To elaborate, the Fund has closed almost $45M of capital from leading institutions and family offices in India, Europe, China, and UAE. We expect an incremental $25M to get into subscription documentation later this month, including OPIC (Overseas Private Investment Corporation, part of the US government). The GP commitment from the 6 Iron Pillar partners is up to $3M of which $2.2M has already been committed. The minimum investment we are seeking is half a million with flexibility on a case-by-case basis, and no maximum investment. We are open to over-subscribing but we have a hard cap at $150M for this Fund.

What’s your mission?

Our mission is to be the go-to growth venture fund in India. With all humility, I think we are already on our way. Iron Pillar has only been around for 2 years, but we have been shepherding our portfolio companies towards strong growth trajectories and showing leadership alongside much larger funds. Our third deal is something that we hope to announce in the coming weeks to continue this momentum. It’s nice to be able to say that, as a first time fund out of India, we have been able to raise capital from a global and diversified investor base. This further solidifies our hope that our mission is attainable.

What’s next for you?

Our senior 6-member team has learned to divide and conquer efficiently. Our most pressing next step is to close this Fund by April 2018, as well as close on our third deal in that same timeframe. Concurrently, we hope to have a full office and team up and running. As we speak, we have begun to interview analysts, back-office support and other junior professionals so that we can hit the ground running when we close the Fund. We hope to do a deal every quarter thereafter and are excited to deploy more capital behind our high quality pipeline.

Sameer Nath

Prior to co-founding Iron Pillar in January 2016, Sameer was an investment banker for 15 years, all with Citigroup. Sameer’s investment banking experience spans a wide spectrum of transactions across M&A, Equity/Debt Capital Markets and Private Equity Advisory in the U.S., India and South East Asia. He was a Managing Director since 2010 and helped build market-leading franchises in M&A in India and Technology in India and globally. Sameer’s most recent role at Citi was Head of ASEAN Alternative Assets and Diversified Industrials Investment Banking. Sameer was responsible for leading Citi’s investment banking coverage for Private Equity clients (including select sovereign wealth funds) and Industrials clients (including select conglomerates and multinational corporates) throughout Southeast Asia.

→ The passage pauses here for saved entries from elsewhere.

(* ===== verification/MbufCore.v ===== *)
(** * The packet buffer and the memory it lives in ([include/rte_mbuf_core.h],
    [include/rte_mbuf.h], pointer macros of [include/rte_common.h]).

    An mbuf is the structure of the source, one field per member; unions are
    kept as the machine word their variants share ([mbuf_hash] is the 8-byte
    hash/sched union, [tx_offload] the 8-byte offload bit-fields).  The heap
    holds the mbufs, the shared informations of external buffers, the mempools
    with their private areas and object headers, each at its address; the
    bytes of the packets are in [h_bytes].  Reading an address that holds no
    such object is undefined. *)
From stdpp Require Import prelude list numbers gmap.
From S2P Require Import Prelude Mempool.
Open Scope Z_scope.

(** ** Pointers *)

Definition NULL : Z := 0.
Definition RTE_PTR_ADD (ptr x : Z) : Z := u64 (ptr + x).
Definition RTE_PTR_SUB (ptr x : Z) : Z := u64 (ptr - x).
Definition RTE_PTR_DIFF (ptr1 ptr2 : Z) : Z := u64 (ptr1 - ptr2).
Definition RTE_PTR_ALIGN_FLOOR (ptr align : Z) : Z := Z.land ptr (u64 (Z.lnot (align - 1))).

(** ** Constants *)

Definition RTE_PKTMBUF_HEADROOM : Z := 128.
Definition RTE_MBUF_PORT_INVALID : Z := 2 ^ 16 - 1.
Definition RTE_MBUF_MAX_NB_SEGS : Z := 2 ^ 16 - 1.
Definition EINVAL : Z := 22.
Definition EOVERFLOW : Z := 75.

(** [sizeof(struct rte_mbuf)] and [sizeof(struct rte_mbuf_ext_shared_info)]. *)
Definition sizeof_mbuf : Z := 128.
Definition sizeof_ext_shared_info : Z := 24.

(** Offload flags. *)
Definition bit (n : Z) : Z := Z.shiftl 1 n.
Definition RTE_MBUF_F_TX_OUTER_UDP_CKSUM : Z := bit 41.
Definition RTE_MBUF_F_TX_UDP_SEG : Z := bit 42.
Definition RTE_MBUF_F_TX_SEC_OFFLOAD : Z := bit 43.
Definition RTE_MBUF_F_TX_MACSEC : Z := bit 44.
Definition RTE_MBUF_F_TX_TUNNEL_MASK : Z := Z.shiftl 15 45.
Definition RTE_MBUF_F_TX_QINQ : Z := bit 49.
Definition RTE_MBUF_F_TX_TCP_SEG : Z := bit 50.
Definition RTE_MBUF_F_TX_IEEE1588_TMST : Z := bit 51.
Definition RTE_MBUF_F_TX_L4_MASK : Z := Z.shiftl 3 52.
Definition RTE_MBUF_F_TX_IP_CKSUM : Z := bit 54.
Definition RTE_MBUF_F_TX_IPV4 : Z := bit 55.
Definition RTE_MBUF_F_TX_IPV6 : Z := bit 56.
Definition RTE_MBUF_F_TX_VLAN : Z := bit 57.
Definition RTE_MBUF_F_TX_OUTER_IP_CKSUM : Z := bit 58.
Definition RTE_MBUF_F_TX_OUTER_IPV4 : Z := bit 59.
Definition RTE_MBUF_F_TX_OUTER_IPV6 : Z := bit 60.
Definition RTE_MBUF_F_EXTERNAL : Z := bit 61.
Definition RTE_MBUF_F_INDIRECT : Z := bit 62.

Definition RTE_MBUF_F_TX_OFFLOAD_MASK : Z :=
  fold_right Z.lor 0
    [RTE_MBUF_F_TX_OUTER_IPV6; RTE_MBUF_F_TX_OUTER_IPV4; RTE_MBUF_F_TX_OUTER_IP_CKSUM;
     RTE_MBUF_F_TX_VLAN; RTE_MBUF_F_TX_IPV6; RTE_MBUF_F_TX_IPV4; RTE_MBUF_F_TX_IP_CKSUM;
     RTE_MBUF_F_TX_L4_MASK; RTE_MBUF_F_TX_IEEE1588_TMST; RTE_MBUF_F_TX_TCP_SEG;
     RTE_MBUF_F_TX_QINQ; RTE_MBUF_F_TX_TUNNEL_MASK; RTE_MBUF_F_TX_MACSEC;
     RTE_MBUF_F_TX_SEC_OFFLOAD; RTE_MBUF_F_TX_UDP_SEG; RTE_MBUF_F_TX_OUTER_UDP_CKSUM].

Definition RTE_PKTMBUF_POOL_F_PINNED_EXT_BUF : Z := bit 0.

(** Offsets of the bit-fields of [tx_offload]. *)
Definition RTE_MBUF_L2_LEN_OFS : Z := 0.
Definition RTE_MBUF_L3_LEN_OFS : Z := RTE_MBUF_L2_LEN_OFS + 7.
Definition RTE_MBUF_L4_LEN_OFS : Z := RTE_MBUF_L3_LEN_OFS + 9.
Definition RTE_MBUF_TSO_SEGSZ_OFS : Z := RTE_MBUF_L4_LEN_OFS + 8.
Definition RTE_MBUF_OUTL3_LEN_OFS : Z := RTE_MBUF_TSO_SEGSZ_OFS + 16.
Definition RTE_MBUF_OUTL2_LEN_OFS : Z := RTE_MBUF_OUTL3_LEN_OFS + 9.
Definition RTE_MBUF_TXOFLD_UNUSED_OFS : Z := RTE_MBUF_OUTL2_LEN_OFS + 7.

(** ** Data *)

Record rte_mbuf := mk_mbuf {
  buf_addr : Z;
  buf_iova : Z;
  data_off : Z;
  refcnt : Z;
  nb_segs : Z;
  port : Z;
  ol_flags : Z;
  packet_type : Z;
  pkt_len : Z;
  data_len : Z;
  vlan_tci : Z;
  mbuf_hash : Z;
  vlan_tci_outer : Z;
  buf_len : Z;
  pool : Z;
  next : Z;
  tx_offload : Z;
  shinfo : Z;
  priv_size : Z;
  timesync : Z;
  dynfield1 : list Z
}.

Record rte_mbuf_ext_shared_info := mk_shinfo {
  free_cb : Z;
  fcb_opaque : Z;
  sh_refcnt : Z
}.

(** The private area of a pool of mbufs. *)
Record rte_pktmbuf_pool_private := mk_priv {
  mbuf_data_room_size : Z;
  mbuf_priv_size : Z;
  priv_flags : Z
}.

(** The scheduler view of the hash union. *)
Record rte_mbuf_sched := mk_sched {
  sched_queue_id : Z;
  sched_traffic_class : Z;
  sched_color : Z;
  sched_reserved : Z
}.

(** ** Field updates *)

Definition set_buf_addr (v : Z) (m : rte_mbuf) : rte_mbuf :=
  mk_mbuf v (buf_iova m) (data_off m) (refcnt m) (nb_segs m) (port m) (ol_flags m)
    (packet_type m) (pkt_len m) (data_len m) (vlan_tci m) (mbuf_hash m) (vlan_tci_outer m)
    (buf_len m) (pool m) (next m) (tx_offload m) (shinfo m) (priv_size m) (timesync m)
    (dynfield1 m).
Definition set_buf_iova (v : Z) (m : rte_mbuf) : rte_mbuf :=
  mk_mbuf (buf_addr m) v (data_off m) (refcnt m) (nb_segs m) (port m) (ol_flags m)
    (packet_type m) (pkt_len m) (data_len m) (vlan_tci m) (mbuf_hash m) (vlan_tci_outer m)
    (buf_len m) (pool m) (next m) (tx_offload m) (shinfo m) (priv_size m) (timesync m)
    (dynfield1 m).
Definition set_data_off (v : Z) (m : rte_mbuf) : rte_mbuf :=
  mk_mbuf (buf_addr m) (buf_iova m) v (refcnt m) (nb_segs m) (port m) (ol_flags m)
    (packet_type m) (pkt_len m) (data_len m) (vlan_tci m) (mbuf_hash m) (vlan_tci_outer m)
    (buf_len m) (pool m) (next m) (tx_offload m) (shinfo m) (priv_size m) (timesync m)
    (dynfield1 m).
Definition set_refcnt (v : Z) (m : rte_mbuf) : rte_mbuf :=
  mk_mbuf (buf_addr m) (buf_iova m) (data_off m) v (nb_segs m) (port m) (ol_flags m)
    (packet_type m) (pkt_len m) (data_len m) (vlan_tci m) (mbuf_hash m) (vlan_tci_outer m)
    (buf_len m) (pool m) (next m) (tx_offload m) (shinfo m) (priv_size m) (timesync m)
    (dynfield1 m).
Definition set_nb_segs (v : Z) (m : rte_mbuf) : rte_mbuf :=
  mk_mbuf (buf_addr m) (buf_iova m) (data_off m) (refcnt m) v (port m) (ol_flags m)
    (packet_type m) (pkt_len m) (data_len m) (vlan_tci m) (mbuf_hash m) (vlan_tci_outer m)
    (buf_len m) (pool m) (next m) (tx_offload m) (shinfo m) (priv_size m) (timesync m)
    (dynfield1 m).
Definition set_port (v : Z) (m : rte_mbuf) : rte_mbuf :=
  mk_mbuf (buf_addr m) (buf_iova m) (data_off m) (refcnt m) (nb_segs m) v (ol_flags m)
    (packet_type m) (pkt_len m) (data_len m) (vlan_tci m) (mbuf_hash m) (vlan_tci_outer m)
    (buf_len m) (pool m) (next m) (tx_offload m) (shinfo m) (priv_size m) (timesync m)
    (dynfield1 m).
Definition set_ol_flags (v : Z) (m : rte_mbuf) : rte_mbuf :=
  mk_mbuf (buf_addr m) (buf_iova m) (data_off m) (refcnt m) (nb_segs m) (port m) v
    (packet_type m) (pkt_len m) (data_len m) (vlan_tci m) (mbuf_hash m) (vlan_tci_outer m)
    (buf_len m) (pool m) (next m) (tx_offload m) (shinfo m) (priv_size m) (timesync m)
    (dynfield1 m).
Definition set_packet_type (v : Z) (m : rte_mbuf) : rte_mbuf :=
  mk_mbuf (buf_addr m) (buf_iova m) (data_off m) (refcnt m) (nb_segs m) (port m) (ol_flags
    m) v (pkt_len m) (data_len m) (vlan_tci m) (mbuf_hash m) (vlan_tci_outer m) (buf_len m)
    (pool m) (next m) (tx_offload m) (shinfo m) (priv_size m) (timesync m) (dynfield1 m).
Definition set_pkt_len (v : Z) (m : rte_mbuf) : rte_mbuf :=
  mk_mbuf (buf_addr m) (buf_iova m) (data_off m) (refcnt m) (nb_segs m) (port m) (ol_flags
    m) (packet_type m) v (data_len m) (vlan_tci m) (mbuf_hash m) (vlan_tci_outer m) (buf_len
    m) (pool m) (next m) (tx_offload m) (shinfo m) (priv_size m) (timesync m) (dynfield1 m).
Definition set_data_len (v : Z) (m : rte_mbuf) : rte_mbuf :=
  mk_mbuf (buf_addr m) (buf_iova m) (data_off m) (refcnt m) (nb_segs m) (port m) (ol_flags
    m) (packet_type m) (pkt_len m) v (vlan_tci m) (mbuf_hash m) (vlan_tci_outer m) (buf_len
    m) (pool m) (next m) (tx_offload m) (shinfo m) (priv_size m) (timesync m) (dynfield1 m).
Definition set_vlan_tci (v : Z) (m : rte_mbuf) : rte_mbuf :=
  mk_mbuf (buf_addr m) (buf_iova m) (data_off m) (refcnt m) (nb_segs m) (port m) (ol_flags
    m) (packet_type m) (pkt_len m) (data_len m) v (mbuf_hash m) (vlan_tci_outer m) (buf_len
    m) (pool m) (next m) (tx_offload m) (shinfo m) (priv_size m) (timesync m) (dynfield1 m).
Definition set_mbuf_hash (v : Z) (m : rte_mbuf) : rte_mbuf :=
  mk_mbuf (buf_addr m) (buf_iova m) (data_off m) (refcnt m) (nb_segs m) (port m) (ol_flags
    m) (packet_type m) (pkt_len m) (data_len m) (vlan_tci m) v (vlan_tci_outer m) (buf_len
    m) (pool m) (next m) (tx_offload m) (shinfo m) (priv_size m) (timesync m) (dynfield1 m).
Definition set_vlan_tci_outer (v : Z) (m : rte_mbuf) : rte_mbuf :=
  mk_mbuf (buf_addr m) (buf_iova m) (data_off m) (refcnt m) (nb_segs m) (port m) (ol_flags
    m) (packet_type m) (pkt_len m) (data_len m) (vlan_tci m) (mbuf_hash m) v (buf_len m)
    (pool m) (next m) (tx_offload m) (shinfo m) (priv_size m) (timesync m) (dynfield1 m).
Definition set_buf_len (v : Z) (m : rte_mbuf) : rte_mbuf :=
  mk_mbuf (buf_addr m) (buf_iova m) (data_off m) (refcnt m) (nb_segs m) (port m) (ol_flags
    m) (packet_type m) (pkt_len m) (data_len m) (vlan_tci m) (mbuf_hash m) (vlan_tci_outer
    m) v (pool m) (next m) (tx_offload m) (shinfo m) (priv_size m) (timesync m) (dynfield1
    m).
Definition set_pool (v : Z) (m : rte_mbuf) : rte_mbuf :=
  mk_mbuf (buf_addr m) (buf_iova m) (data_off m) (refcnt m) (nb_segs m) (port m) (ol_flags
    m) (packet_type m) (pkt_len m) (data_len m) (vlan_tci m) (mbuf_hash m) (vlan_tci_outer
    m) (buf_len m) v (next m) (tx_offload m) (shinfo m) (priv_size m) (timesync m)
    (dynfield1 m).
Definition set_next (v : Z) (m : rte_mbuf) : rte_mbuf :=
  mk_mbuf (buf_addr m) (buf_iova m) (data_off m) (refcnt m) (nb_segs m) (port m) (ol_flags
    m) (packet_type m) (pkt_len m) (data_len m) (vlan_tci m) (mbuf_hash m) (vlan_tci_outer
    m) (buf_len m) (pool m) v (tx_offload m) (shinfo m) (priv_size m) (timesync m)
    (dynfield1 m).
Definition set_tx_offload (v : Z) (m : rte_mbuf) : rte_mbuf :=
  mk_mbuf (buf_addr m) (buf_iova m) (data_off m) (refcnt m) (nb_segs m) (port m) (ol_flags
    m) (packet_type m) (pkt_len m) (data_len m) (vlan_tci m) (mbuf_hash m) (vlan_tci_outer
    m) (buf_len m) (pool m) (next m) v (shinfo m) (priv_size m) (timesync m) (dynfield1 m).
Definition set_shinfo (v : Z) (m : rte_mbuf) : rte_mbuf :=
  mk_mbuf (buf_addr m) (buf_iova m) (data_off m) (refcnt m) (nb_segs m) (port m) (ol_flags
    m) (packet_type m) (pkt_len m) (data_len m) (vlan_tci m) (mbuf_hash m) (vlan_tci_outer
    m) (buf_len m) (pool m) (next m) (tx_offload m) v (priv_size m) (timesync m) (dynfield1
    m).
Definition set_priv_size (v : Z) (m : rte_mbuf) : rte_mbuf :=
  mk_mbuf (buf_addr m) (buf_iova m) (data_off m) (refcnt m) (nb_segs m) (port m) (ol_flags
    m) (packet_type m) (pkt_len m) (data_len m) (vlan_tci m) (mbuf_hash m) (vlan_tci_outer
    m) (buf_len m) (pool m) (next m) (tx_offload m) (shinfo m) v (timesync m) (dynfield1 m).
Definition set_timesync (v : Z) (m : rte_mbuf) : rte_mbuf :=
  mk_mbuf (buf_addr m) (buf_iova m) (data_off m) (refcnt m) (nb_segs m) (port m) (ol_flags
    m) (packet_type m) (pkt_len m) (data_len m) (vlan_tci m) (mbuf_hash m) (vlan_tci_outer
    m) (buf_len m) (pool m) (next m) (tx_offload m) (shinfo m) (priv_size m) v (dynfield1 m).
Definition set_dynfield1 (v : list Z) (m : rte_mbuf) : rte_mbuf :=
  mk_mbuf (buf_addr m) (buf_iova m) (data_off m) (refcnt m) (nb_segs m) (port m) (ol_flags
    m) (packet_type m) (pkt_len m) (data_len m) (vlan_tci m) (mbuf_hash m) (vlan_tci_outer
    m) (buf_len m) (pool m) (next m) (tx_offload m) (shinfo m) (priv_size m) (timesync m) v.

(** ** Attachment *)

Definition RTE_MBUF_CLONED (m : rte_mbuf) : bool :=
  truthy (Z.land (ol_flags m) RTE_MBUF_F_INDIRECT).
Definition RTE_MBUF_HAS_EXTBUF (m : rte_mbuf) : bool :=
  truthy (Z.land (ol_flags m) RTE_MBUF_F_EXTERNAL).
Definition RTE_MBUF_DIRECT (m : rte_mbuf) : bool :=
  negb (truthy (Z.land (ol_flags m) (Z.lor RTE_MBUF_F_INDIRECT RTE_MBUF_F_EXTERNAL))).

Definition rte_pktmbuf_mtod_offset (m : rte_mbuf) (o : Z) : Z :=
  u64 (buf_addr m + data_off m + o).
Definition rte_pktmbuf_mtod (m : rte_mbuf) : Z := rte_pktmbuf_mtod_offset m 0.

(** ** The heap *)

Record heap (P : Type) := mk_heap {
  h_mbufs : gmap Z rte_mbuf;
  h_shinfos : gmap Z rte_mbuf_ext_shared_info;
  h_pools : gmap Z (rte_mempool P);
  h_privs : gmap Z rte_pktmbuf_pool_private;
  h_hdrs : gmap Z rte_mempool_objhdr;
  h_bytes : gmap Z Z
}.
Arguments mk_heap {P}.
Arguments h_mbufs {P}.
Arguments h_shinfos {P}.
Arguments h_pools {P}.
Arguments h_privs {P}.
Arguments h_hdrs {P}.
Arguments h_bytes {P}.

Section heap_access.
Context {P : Type}.
Implicit Types (h : heap P).

Definition set_h_mbufs (v : gmap Z rte_mbuf) h : heap P :=
  mk_heap v (h_shinfos h) (h_pools h) (h_privs h) (h_hdrs h) (h_bytes h).
Definition set_h_shinfos (v : gmap Z rte_mbuf_ext_shared_info) h : heap P :=
  mk_heap (h_mbufs h) v (h_pools h) (h_privs h) (h_hdrs h) (h_bytes h).
Definition set_h_pools (v : gmap Z (rte_mempool P)) h : heap P :=
  mk_heap (h_mbufs h) (h_shinfos h) v (h_privs h) (h_hdrs h) (h_bytes h).
Definition set_h_bytes (v : gmap Z Z) h : heap P :=
  mk_heap (h_mbufs h) (h_shinfos h) (h_pools h) (h_privs h) (h_hdrs h) v.

(** [*m], for a pointer to an mbuf. *)
Definition rd (m : Z) : M (heap P) rte_mbuf := fun h =>
  b ← h_mbufs h !! m ; Some (b, h).

(** [m->field = v]: an update of the mbuf at [m]. *)
Definition upd (m : Z) (f : rte_mbuf -> rte_mbuf) : M (heap P) unit := fun h =>
  b ← h_mbufs h !! m ; Some (tt, set_h_mbufs (<[m := f b]> (h_mbufs h)) h).

Definition rd_shinfo (a : Z) : M (heap P) rte_mbuf_ext_shared_info := fun h =>
  s ← h_shinfos h !! a ; Some (s, h).

Definition rd_pool (mp : Z) : M (heap P) (rte_mempool P) := fun h =>
  p ← h_pools h !! mp ; Some (p, h).

Definition rd_priv (a : Z) : M (heap P) rte_pktmbuf_pool_private := fun h =>
  p ← h_privs h !! a ; Some (p, h).

(** An operation of [Mempool.v] on the pool at [mp]. *)
Definition in_pool {A} (mp : Z) (op : M (mp_state P) A) : M (heap P) A := fun h =>
  p ← h_pools h !! mp ;
  '(a, s) ← op (mk_mps p []) ;
  Some (a, set_h_pools (<[mp := mps_pool s]> (h_pools h)) h).
End heap_access.

(** ** Lemmas: one access of the heap *)

Section heap_lemmas.
Context {P : Type}.
Implicit Types (h : heap P).

Lemma rd_run m b h : h_mbufs h !! m = Some b -> rd m h = Some (b, h).
Proof. unfold rd. by intros ->. Qed.

Lemma upd_run m f b h :
  h_mbufs h !! m = Some b -> upd m f h = Some (tt, set_h_mbufs (<[m := f b]> (h_mbufs h)) h).
Proof. unfold upd. by intros ->. Qed.

Lemma rd_pool_run mp p h : h_pools h !! mp = Some p -> rd_pool mp h = Some (p, h).
Proof. unfold rd_pool. by intros ->. Qed.

Lemma set_h_mbufs_twice v v' h : set_h_mbufs v (set_h_mbufs v' h) = set_h_mbufs v h.
Proof. done. Qed.

Lemma h_mbufs_set v h : h_mbufs (set_h_mbufs v h) = v.
Proof. done. Qed.

Lemma set_h_mbufs_id h : set_h_mbufs (h_mbufs h) h = h.
Proof. by destruct h. Qed.
End heap_lemmas.

(** The contents of an mbuf, behind updates of it or of others. *)
Ltac heap_lookup :=
  rewrite ?h_mbufs_set;
  first [ eassumption
        | apply lookup_insert_eq
        | rewrite lookup_insert_ne by done; first [eassumption | apply lookup_insert_eq] ].

(** Runs the reads and writes of mbufs whose contents the heap gives. *)
Ltac heap_run :=
  unfold mbind, M_bind;
  repeat (first
    [ erewrite upd_run by heap_lookup
    | erewrite rd_run by heap_lookup
    | progress cbn [mret M_ret] ];
    rewrite ?set_h_mbufs_twice, ?h_mbufs_set, ?insert_insert_eq).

Prior to relocating to Singapore in January 2014, Sameer was Head of Mergers & Acquisitions for Citi in India, based in Mumbai. In that role, Sameer provided M&A leadership and management for Citi’s banking franchise in India. He was involved in the origination and execution of advisory transactions across all sectors, with a focus on large, cross-border deals. Sameer led many landmark deals in his 5.5 years in Mumbai, during which Citi was a consistent leader in the Indian M&A market. He also led Citi’s Technology investment banking coverage in India during the latter half of this period.

Previously, Sameer spent 6 years in Technology investment banking in New York, advising U.S., Indian and Asian clients in the IT services, software and other technology sectors. He visited India regularly and worked on several market-shaping M&A deals, IPOs and Leveraged Buyouts in the U.S.-India Tech corridor. During this period, Citi became the dominant Technology investment banking franchise in India as well as a leading franchise globally. Sameer was also selected to spend a year working with the Co-Heads and COO of Citi Global Investment Banking in New York on a range of management and strategic initiatives. Sameer joined Salomon Smith Barney in New York in 2001. His prior experience from 1996 to 1999 was in management consulting at Deloitte Touche Tohmatsu, based in Washington, DC with strategy consulting projects in the U.S., India and Indonesia. Sameer has a MBA from the University of Chicago Booth School of Business and a BA from Middlebury College (Phi Beta Kappa, Magna Cum Laude, Honors in Political Science).